The Placenta
Contents
Thickness of placenta increases up to
A. 12th week
B. 16th week
C. 28th week
D. 34 th week
Not true of placenta
A. Majority of the placenta is a specialized part of the chorion
B. Decidual septum which is derived from the basal plate
C. Blood in the intervillous space is of maternal origin
D. The line of separation is through the decidua vera
Not a part of Chorionic plate
A. Primitive mesenchymal tissue
B. Nitabuch’s layer
C. Cytotrophoblast
D. Syncytiotrophoblast
Placentome is
A. Functional unit of placenta
B. Primary stem villi
C. Nutritive villi
D. Other name of decidual septa
Not true of Hofbauer cells
A. Round cells that are capable of phagocytosis
B. Immunomodulant cells
C. Found in central stroma of terminal villi
D. Express class II major histocompatibility complex (MHC) molecules
Morbid adhesion of placenta is prevented by
A. Endovascular trophoblasts
B. Interstitial trophoblasts
C. Natural Killer cells
D. Myometrial smooth muscle
Not true of umbilical vein circulation is
A. O2 saturation – 70-80%
B. Pressure in the umbilical vein – 10 mm Hg
C. PO2 – 30–40 mm Hg
D. Obliteration of the right umbilical vein occurs in the second trimester
In shorts
- The fetal venous system develops from three embryological paired veins; the vitelline veins from the yolk sac, the umbilical veins from the chorion and the cardinal veins from the embryo.
- Obliteration of the intra‐abdominal umbilical vein at birth produces a hepatic remnant termed the ligamentum teres.
- The allantois arises as a diverticulum of the yolk sac extending from the early fetal bladder into the body stalk and contributes to umbilical vessel development.
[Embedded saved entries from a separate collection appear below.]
(** When the sampling statement selects no row, [sample] with [Table] or
    [pd.DataFrame] goes on as [to_table()] and [to_df()] do, which take the
    empty list for no data and execute the statement of the view: with the
    packages installed it returns every row of the view.  Without
    [datascience] both raise [NameError] for [Table] at the comparison;
    without [pandas], [pd.DataFrame] raises it for [pd]. *)
Theorem sample_that_draws_nothing_returns_everything {row : Type} (env : imports)
    (count : string -> result Z) (fetch : string -> result (list row)) (h : heap) (v : loc)
    (t : dbTable) (n : Z) (h1 : heap) (num_rows : Z) (q : string) :
  tables h !! v = Some t ->
  len count h v = Ok (n, h1) -> (n <= maxsize)%Z -> (0 < num_rows < n)%Z ->
  formulate h1 v empty_options = Ok q ->
  fetch (sample_statement q (n / num_rows) num_rows) = Ok [] ->
  sample env count fetch v num_rows AsTable h
  = (if has_Table env then to_table env fetch v None h1
     else (Failed (NameError "Table"), h1)) /\
  sample env count fetch v num_rows AsDataFrame h
  = (if has_Table env then
       if has_pd env then to_df env fetch v None h1 else (Failed (NameError "pd"), h1)
     else (Failed (NameError "Table"), h1)) /\
  forall (t1 : dbTable) (d : coldict) (all : list row),
    tables h1 !! v = Some t1 -> coldicts h1 !! columns t1 = Some d -> fetch q = Ok all ->
    has_Table env = true ->
    sample env count fetch v num_rows AsTable h
    = (Returned (mkDataset AsTable (dict_keys d) all), h1) /\
    (has_pd env = true ->
     sample env count fetch v num_rows AsDataFrame h
     = (Returned (mkDataset AsDataFrame (dict_keys d) all), h1)).
Proof.
  intros Ht H Hn Hs Hq Hf.
  assert (B1 : builtin_len count v h = (Returned n, h1))
    by (apply builtin_len_returns; [exact H | lia]).
  assert (B2 : builtin_len count v h1 = (Returned n, h1)).
  { apply builtin_len_returns; [|lia]. apply (len_again count count h v t n h1 Ht H). lia. }
  assert (E1 : sample env count fetch v num_rows AsTable h
               = (if has_Table env then to_table env fetch v None h1
                  else (Failed (NameError "Table"), h1))).
  { unfold sample, then_ at 1. rewrite B1. destruct (Z.leb_spec n num_rows); [lia|].
    unfold then_ at 1. rewrite B2. destruct (Z.eqb_spec num_rows 0); [lia|].
    unfold then_ at 1, reading at 1. rewrite Hq.
    unfold then_ at 1, global_name at 1. destruct (has_Table env); [|reflexivity].
    cbn [ret]. unfold then_ at 1, reading at 1. rewrite Hf. reflexivity. }
  assert (E2 : sample env count fetch v num_rows AsDataFrame h
               = (if has_Table env then
                    if has_pd env then to_df env fetch v None h1
                    else (Failed (NameError "pd"), h1)
                  else (Failed (NameError "Table"), h1))).
  { unfold sample, then_ at 1. rewrite B1. destruct (Z.leb_spec n num_rows); [lia|].
    unfold then_ at 1. rewrite B2. destruct (Z.eqb_spec num_rows 0); [lia|].
    unfold then_ at 1, reading at 1. rewrite Hq.
    unfold then_ at 1, global_name at 1. destruct (has_Table env); [|reflexivity].
    cbn [ret]. unfold then_ at 1, global_name at 1. destruct (has_pd env); [|reflexivity].
    cbn [ret]. unfold then_ at 1, reading at 1. rewrite Hf. reflexivity. }
  split; [exact E1|]. split; [exact E2|].
  intros t1 d all Ht1 Hd Hall HT. split.
  - rewrite E1, HT, (to_table_spec env fetch h1 v t1 d q all Ht1 Hd Hq Hall), HT. reflexivity.
  - intros HP. rewrite E2, HT, HP, (to_df_spec env fetch h1 v t1 d q all Ht1 Hd Hq Hall), HP.
    reflexivity.
Qed.

(** [R.sample(2, output=Table)] and [R.sample(2, output=pd.DataFrame)] when
    no row is drawn: all three rows; without [datascience], a [NameError]. *)
Lemma sample_that_draws_nothing_witness :
  (sample all_imports (counted 7) only_R 0 2 AsTable two_tables
   = (Returned (mkDataset AsTable ["a"; "b"] three_rows),
      set_table two_tables 0 (with_length base_R 7)) /\
   (has_pd all_imports = true ->
    sample all_imports (counted 7) only_R 0 2 AsDataFrame two_tables
    = (Returned (mkDataset AsDataFrame ["a"; "b"] three_rows),
       set_table two_tables 0 (with_length base_R 7)))) /\
  sample no_datascience (counted 7) only_R 0 2 AsDataFrame two_tables
  = (Failed (NameError "Table"), set_table two_tables 0 (with_length base_R 7)).
Proof.
  split.
  - refine (proj2 (proj2 (sample_that_draws_nothing_returns_everything all_imports (counted 7)
                            only_R two_tables 0 base_R 7
                            (set_table two_tables 0 (with_length base_R 7)) 2
                            "SELECT a,b FROM R    " eq_refl eq_refl _ _ eq_refl eq_refl))
                  (with_length base_R 7) [("a", R_a); ("b", R_b)] three_rows
                  eq_refl eq_refl eq_refl eq_refl);
      [ vm_compute; discriminate | split; reflexivity ].
  - refine (proj1 (proj2 (sample_that_draws_nothing_returns_everything no_datascience
                            (counted 7) only_R two_tables 0 base_R 7
                            (set_table two_tables 0 (with_length base_R 7)) 2
                            "SELECT a,b FROM R    " eq_refl eq_refl _ _ eq_refl eq_refl)));
      [ vm_compute; discriminate | split; reflexivity ].
Defined.

Lemma new_dbTable_from_schema (h : heap) (dbn : nat) (nm : string) (cols : list (string * pytype)) :
  new_dbTable h dbn nm (FromSchema cols) None
  = Ok (List.length (tables h),
        mkHeap (tables h ++ [mkTable dbn nm (List.length (coldicts h)) (List.length (optdicts h)) None])
               (optdicts h ++ [with_columns empty_options (ColsNames (List.length (namecells h)))])
               (coldicts h ++ [schema_dict (List.length (tables h)) cols])
               (namecells h ++ [map fst cols])).
Proof.
  unfold new_dbTable, alloc_options, get_options. cbn [bind optdicts].
  rewrite lookup_snoc. cbn [bind alloc_names set_options alloc_columns alloc_table
                              tables optdicts coldicts namecells].
  rewrite insert_snoc. reflexivity.
Qed.

Lemma construct_spec (dbn : nat) (nm : string) (cols : list (string * pytype)) (w : world) :
  construct dbn nm cols w
  = (Returned (List.length (tables (mem w))),
     with_mem w
       (mkHeap (tables (mem w) ++ [mkTable dbn nm (List.length (coldicts (mem w)))
                                     (List.length (optdicts (mem w))) None])
               (optdicts (mem w)
                  ++ [with_columns empty_options (ColsNames (List.length (namecells (mem w))))])
               (coldicts (mem w) ++ [schema_dict (List.length (tables (mem w))) cols])
               (namecells (mem w) ++ [map fst cols]))).
Proof. unfold construct, on_mem. rewrite new_dbTable_from_schema. reflexivity. Qed.

Lemma dict_keys_set k c d :
  dict_keys (dict_set k c d)
  = if existsb (String.eqb k) (dict_keys d) then dict_keys d else dict_keys d ++ [k].
Proof.
  induction d as [|[k' c'] d IH]; simpl; [reflexivity|].
  destruct (String.eqb k k') eqn:E; simpl; [reflexivity|].
  fold (dict_keys (dict_set k c d)). fold (dict_keys d). rewrite IH.
  destruct (existsb (String.eqb k) (dict_keys d)); reflexivity.
Qed.

Lemma colexpr_set k c d :
  colexpr c = k -> map colexpr (dict_values d) = dict_keys d ->
  map colexpr (dict_values (dict_set k c d)) = dict_keys (dict_set k c d).
Proof.
  intros Hc. induction d as [|[k' c'] d IH]; simpl; intros H.
  - rewrite Hc. reflexivity.
  - injection H as H1 H2. destruct (String.eqb k k') eqn:E; simpl.
    + apply String.eqb_eq in E. f_equal; [congruence | exact H2].
    + f_equal; [congruence | apply IH, H2].
Qed.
The intra‐abdominal remnant of the allantois involutes to a thick tube termed the urachus or the median umbilical ligament.
- The thick “beta zones” of the terminal villi with the layers remaining thick in patches are for hormone synthesis.
- There may be inconsistent deposition of fibrin called Rohr’s stria at the bottom of the intervillous space and surrounding the fastening villi.
- The striae of Rohr, Nitabuch, and Langhans appear to have the biologic sense of a peripheral fibrinoid barrier resulting in the effort to arrest the trophoblastic invasive proliferation by the same general process of cellular necrosis.